Records from a data source:

--------------------

(** * Agent task-worker pool: a shallow embedding of
      [be/src/agent/task_worker_pool.cpp]

    The development follows the C++ file function by function.  Process-wide
    registries ([_s_task_signatures] and the three counter maps) are finite
    maps, the per-pool [_tasks] deque is a list, [uint32_t]/[int32_t]
    arithmetic is carried out on [Z] with the wrap-around written out, and
    the two [float] rates of the push scheduler are IEEE-754 values computed
    with the executable [SpecFloat] operations. *)

From Stdlib Require Import ZArith Lia Bool List Ascii String DecimalString.
From Stdlib Require Import SpecFloat.
From stdpp Require Import base decidable countable gmap strings list.

Local Open Scope Z_scope.

(** ** Machine integers *)

Module Int.

Definition uint32 (z : Z) : Z := z mod 2 ^ 32.

(** Conversion of a 32-bit pattern to [int32_t] (two's complement). *)
Definition int32 (z : Z) : Z :=
  let w := z mod 2 ^ 32 in if w <? 2 ^ 31 then w else w - 2 ^ 32.

End Int.

(** ** Thrift data model *)

(** Modelled from the spec: the generated enum [TTaskType::type]
    (gen_cpp/Types_types.h is not part of the sources at hand); the wire
    kinds are those of the spec's section 6.1, with ALTER_TABLE split into
    its two wire values as the source uses them. *)
Inductive TTaskType :=
  | CREATE | DROP | PUSH | CLONE | STORAGE_MEDIUM_MIGRATE | ROLLUP
  | SCHEMA_CHANGE | CANCEL_DELETE | MAKE_SNAPSHOT | RELEASE_SNAPSHOT
  | CHECK_CONSISTENCY | UPLOAD | RESTORE.

#[global] Instance TTaskType_eq_dec : EqDecision TTaskType.
Proof. solve_decision. Defined.

Definition TTaskType_code (k : TTaskType) : nat :=
  match k with
  | CREATE => 0 | DROP => 1 | PUSH => 2 | CLONE => 3
  | STORAGE_MEDIUM_MIGRATE => 4 | ROLLUP => 5 | SCHEMA_CHANGE => 6
  | CANCEL_DELETE => 7 | MAKE_SNAPSHOT => 8 | RELEASE_SNAPSHOT => 9
  | CHECK_CONSISTENCY => 10 | UPLOAD => 11 | RESTORE => 12
  end%nat.

Definition TTaskType_of_code (n : nat) : TTaskType :=
  match n with
  | 0 => CREATE | 1 => DROP | 2 => PUSH | 3 => CLONE
  | 4 => STORAGE_MEDIUM_MIGRATE | 5 => ROLLUP | 6 => SCHEMA_CHANGE
  | 7 => CANCEL_DELETE | 8 => MAKE_SNAPSHOT | 9 => RELEASE_SNAPSHOT
  | 10 => CHECK_CONSISTENCY | 11 => UPLOAD | _ => RESTORE
  end%nat.

#[global] Instance TTaskType_countable : Countable TTaskType.
Proof.
  apply (inj_countable' TTaskType_code TTaskType_of_code).
  intros []; reflexivity.
Defined.

Inductive TPriority := NORMAL | HIGH.

#[global] Instance TPriority_eq_dec : EqDecision TPriority.
Proof. solve_decision. Defined.

(** [OTHER_PUSH_TYPE] stands for any wire value that is none of the three
    named ones. *)
Inductive TPushType := LOAD | LOAD_DELETE | DELETE | OTHER_PUSH_TYPE.

#[global] Instance TPushType_eq_dec : EqDecision TPushType.
Proof. solve_decision. Defined.

Record TResourceInfo := { user : string; group : string }.

Record TPushReq := { push_type : TPushType; version : Z; version_hash : Z }.

(** [TAgentTaskRequest]: an optional thrift field is an [option]; [None] is
    the field whose [__isset] flag is false. *)
Record TAgentTaskRequest := {
  task_type : TTaskType;
  signature : Z;
  priority : option TPriority;
  resource_info : option TResourceInfo;
  push_req : TPushReq
}.

(** ** The signature registry and the pool *)

(** The four static maps of [TaskWorkerPool].  The functions below reach
    an entry of a [std::map] through [operator[]], which value-initialises
    a missing entry: a missing key reads as the empty set, respectively as
    0, and a read is a lookup with that default. *)
Record registry := {
  _s_task_signatures : gmap TTaskType (gset Z);
  _s_running_task_user_count : gmap TTaskType (gmap string Z);
  _s_total_task_user_count : gmap TTaskType (gmap string Z);
  _s_total_task_count : gmap TTaskType Z
}.

(** One pool: its deque of pending requests together with the shared
    registry it reads and writes. *)
Record pool := {
  _tasks : list TAgentTaskRequest;
  reg : registry
}.

Definition signature_set (m : gmap TTaskType (gset Z)) (k : TTaskType) : gset Z :=
  default ∅ (m !! k).

Definition user_count (m : gmap TTaskType (gmap string Z)) (k : TTaskType)
    (u : string) : Z :=
  default 0 (default ∅ (m !! k) !! u).

Definition type_count (m : gmap TTaskType Z) (k : TTaskType) : Z :=
  default 0 (m !! k).

(** [m[k][u] = v] *)
Definition set_user_count (m : gmap TTaskType (gmap string Z)) (k : TTaskType)
    (u : string) (v : Z) : gmap TTaskType (gmap string Z) :=
  <[k := <[u := v]> (default ∅ (m !! k))]> m.

Definition set_type_count (m : gmap TTaskType Z) (k : TTaskType) (v : Z)
    : gmap TTaskType Z :=
  <[k := v]> m.

Definition inflight (r : registry) := signature_set (_s_task_signatures r).
Definition total_by_user (r : registry) := user_count (_s_total_task_user_count r).
Definition running_by_user (r : registry) := user_count (_s_running_task_user_count r).
Definition total (r : registry) := type_count (_s_total_task_count r).
(** C5: on the query "EGFR mutation analysis" with at most 5 candidates the
    extracted titles include the fully-uppercase token "EGFR" unchanged and
    a bigram (a candidate with a space) containing "Mutation Analysis", and
    no candidate is a stop word: "of" is absent and no candidate lower-cases
    to a member of the stop-word set. *)
Theorem C5_extract_EGFR_mutation_analysis :
  let titles := extract_candidate_titles "EGFR mutation analysis" 5 in
  "EGFR" ∈ titles
  /\ PyStr.isupper "EGFR" = true
  /\ (exists c, c ∈ titles
               /\ PyStr.contains " " c = true
               /\ PyStr.contains "Mutation Analysis" c = true)
  /\ ("of" ∉ titles)
  /\ (forall c, c ∈ titles -> PyStr.lower c ∉ _STOPWORDS).
Proof.
  cbv zeta. rewrite extract_EGFR_value.
  split; [by apply (bool_decide_unpack _); vm_compute|].
  split; [reflexivity|].
  split.
  { exists "Mutation Analysis".
    split; [by apply (bool_decide_unpack _); vm_compute|]. split; reflexivity. }
  split; [by apply (bool_decide_unpack _); vm_compute|].
  apply Forall_forall.
  by apply (bool_decide_unpack _); vm_compute.
Qed.

(** ** Reranking an empty pool *)

(** C8: for every query and every top-k, reranking an empty candidate list
    returns the empty list at once; the world is unchanged, so the embedding
    provider has not been called (nothing was added to the trace). *)
Theorem C8_rerank_empty_no_embedding {F : FloatOps}
    (query : string) (embedder : SolarEmbedder) (top_k : Z) (w : world) :
  rerank_results query [] embedder top_k w = (Return [], w).
Proof. reflexivity. Qed.

(** ** The context builder and its sentinel *)

Section ContextLemmas.
Context {F : FloatOps}.

Lemma format_chunk_nonempty chunk w s w' :
  format_chunk chunk w = (Return s, w') -> s <> "".
Proof.
  unfold format_chunk. intros H.
  apply bind_inv in H as (src & w1 & _ & H).
  apply bind_inv in H as (t & w2 & _ & H).
  apply bind_inv in H as (text & w3 & _ & H).
  munfold. inversion H. discriminate.
Qed.

Lemma join_nonempty sep x xs : x <> "" -> PyStr.join sep (x :: xs) <> "".
Proof.
  intros Hx. destruct x as [|c x]; [done|]. simpl. by destruct xs.
Qed.

Lemma format_context_empty w :
  format_context [] w = (Return no_documents, w).
Proof. reflexivity. Qed.

Lemma format_context_nonempty best w s w' :
  format_context best w = (Return s, w') -> s <> "".
Proof.
  unfold format_context. intros H.
  apply bind_inv in H as (fs & w1 & Hfs & H).
  destruct fs as [|f fs].
  - munfold. inversion H. discriminate.
  - munfold. inversion H; subst. apply join_nonempty.
    destruct best as [|b best]; simpl in Hfs.
    + munfold. discriminate.
    + apply (bind_inv (format_chunk b)) in Hfs as (y & w2 & Hy & Hfs).
      apply (bind_inv (mapM format_chunk best)) in Hfs as (ys & w3 & _ & Hfs).
      munfold. inversion Hfs; subst. by eapply format_chunk_nonempty.
Qed.

End ContextLemmas.

(** C7: when the pooled and reranked passage set is empty the context
    builder returns the fixed sentinel "No relevant documents found."; this
    is the case for every query when no index is loaded and the
    encyclopedia is switched off (and then no collaborator is called at
    all); and no run of the builder ever returns the empty string. *)
Theorem C7_empty_result_sentinel {F : FloatOps} :
  no_documents = "No relevant documents found."
  /\ (forall wiki query embedder w,
        get_relevant_context wiki query embedder None false w
        = (Return no_documents, w))
  /\ (forall wiki query embedder vector_db use_wiki w pool w1 w2,
        collect_chunks wiki query embedder vector_db use_wiki w
          = (Return pool, w1) ->
        rerank_results query pool embedder 6 w1 = (Return [], w2) ->
        get_relevant_context wiki query embedder vector_db use_wiki w
          = (Return no_documents, w2))
  /\ (forall wiki query embedder vector_db use_wiki w s w',
        get_relevant_context wiki query embedder vector_db use_wiki w
          = (Return s, w') ->
        s <> "").
Proof.
  split; [reflexivity|]. split; [reflexivity|]. split.
  - intros wiki query embedder vector_db use_wiki w pool w1 w2 Hc Hr.
    unfold get_relevant_context.
    rewrite (bind_return _ _ _ _ _ Hc), (bind_return _ _ _ _ _ Hr).
    apply format_context_empty.
  - intros wiki query embedder vector_db use_wiki w s w' H.
    unfold get_relevant_context in H.
    apply bind_inv in H as (pool & w1 & _ & H).
    apply bind_inv in H as (best & w2 & _ & H).
    by eapply format_context_nonempty.
Qed.

(** ** The vector index reader *)

Section SearchLemmas.
Context {F : FloatOps}.

Lemma kept_hits_cons self score idx hits :
  kept_hits self ((score, idx) :: hits)
  = if slot_ok self idx then (score, idx) :: kept_hits self hits
    else kept_hits self hits.
Proof.
  unfold kept_hits. rewrite filter_cons. simpl.
  destruct (slot_ok self idx); by case_decide.
Qed.

Lemma search_loop_cons self score idx hits acc :
  search_loop self ((score, idx) :: hits) acc
  = if slot_ok self idx
    then match py_getitem (metadata self) idx with
         | None => raise IndexError
         | Some meta =>
             r ← alloc (hit_dict score meta);
             search_loop self hits (acc ++ [r])%list
         end
    else search_loop self hits acc.
Proof. simpl. unfold slot_ok. by destruct ((idx =? -1) || _)%Z. Qed.

Lemma search_loop_kept self hits acc w :
  search_loop self hits acc w = search_loop self (kept_hits self hits) acc w.
Proof.
  revert acc w. induction hits as [|[score idx] hits IH]; intros acc w.
  - reflexivity.
  - rewrite kept_hits_cons, search_loop_cons.
    destruct (slot_ok self idx) eqn:E; [|apply IH].
    rewrite search_loop_cons, E.
    destruct (py_getitem (metadata self) idx) as [meta|]; [|reflexivity].
    munfold. unfold alloc. apply IH.
Qed.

--------------------

AIM OF THE EXERCISE >> Look above for the line with "Lemma join_nonempty sep"; retype exactly that line, every line after it up to the line with "destruct fs as [|f fs].", and that line too, nothing else.

YOUR RESPONSE >>
Lemma join_nonempty sep x xs : x <> "" -> PyStr.join sep (x :: xs) <> "".
Proof.
  intros Hx. destruct x as [|c x]; [done|]. simpl. by destruct xs.
Qed.

Lemma format_context_empty w :
  format_context [] w = (Return no_documents, w).
Proof. reflexivity. Qed.

Lemma format_context_nonempty best w s w' :
  format_context best w = (Return s, w') -> s <> "".
Proof.
  unfold format_context. intros H.
  apply bind_inv in H as (fs & w1 & Hfs & H).
  destruct fs as [|f fs].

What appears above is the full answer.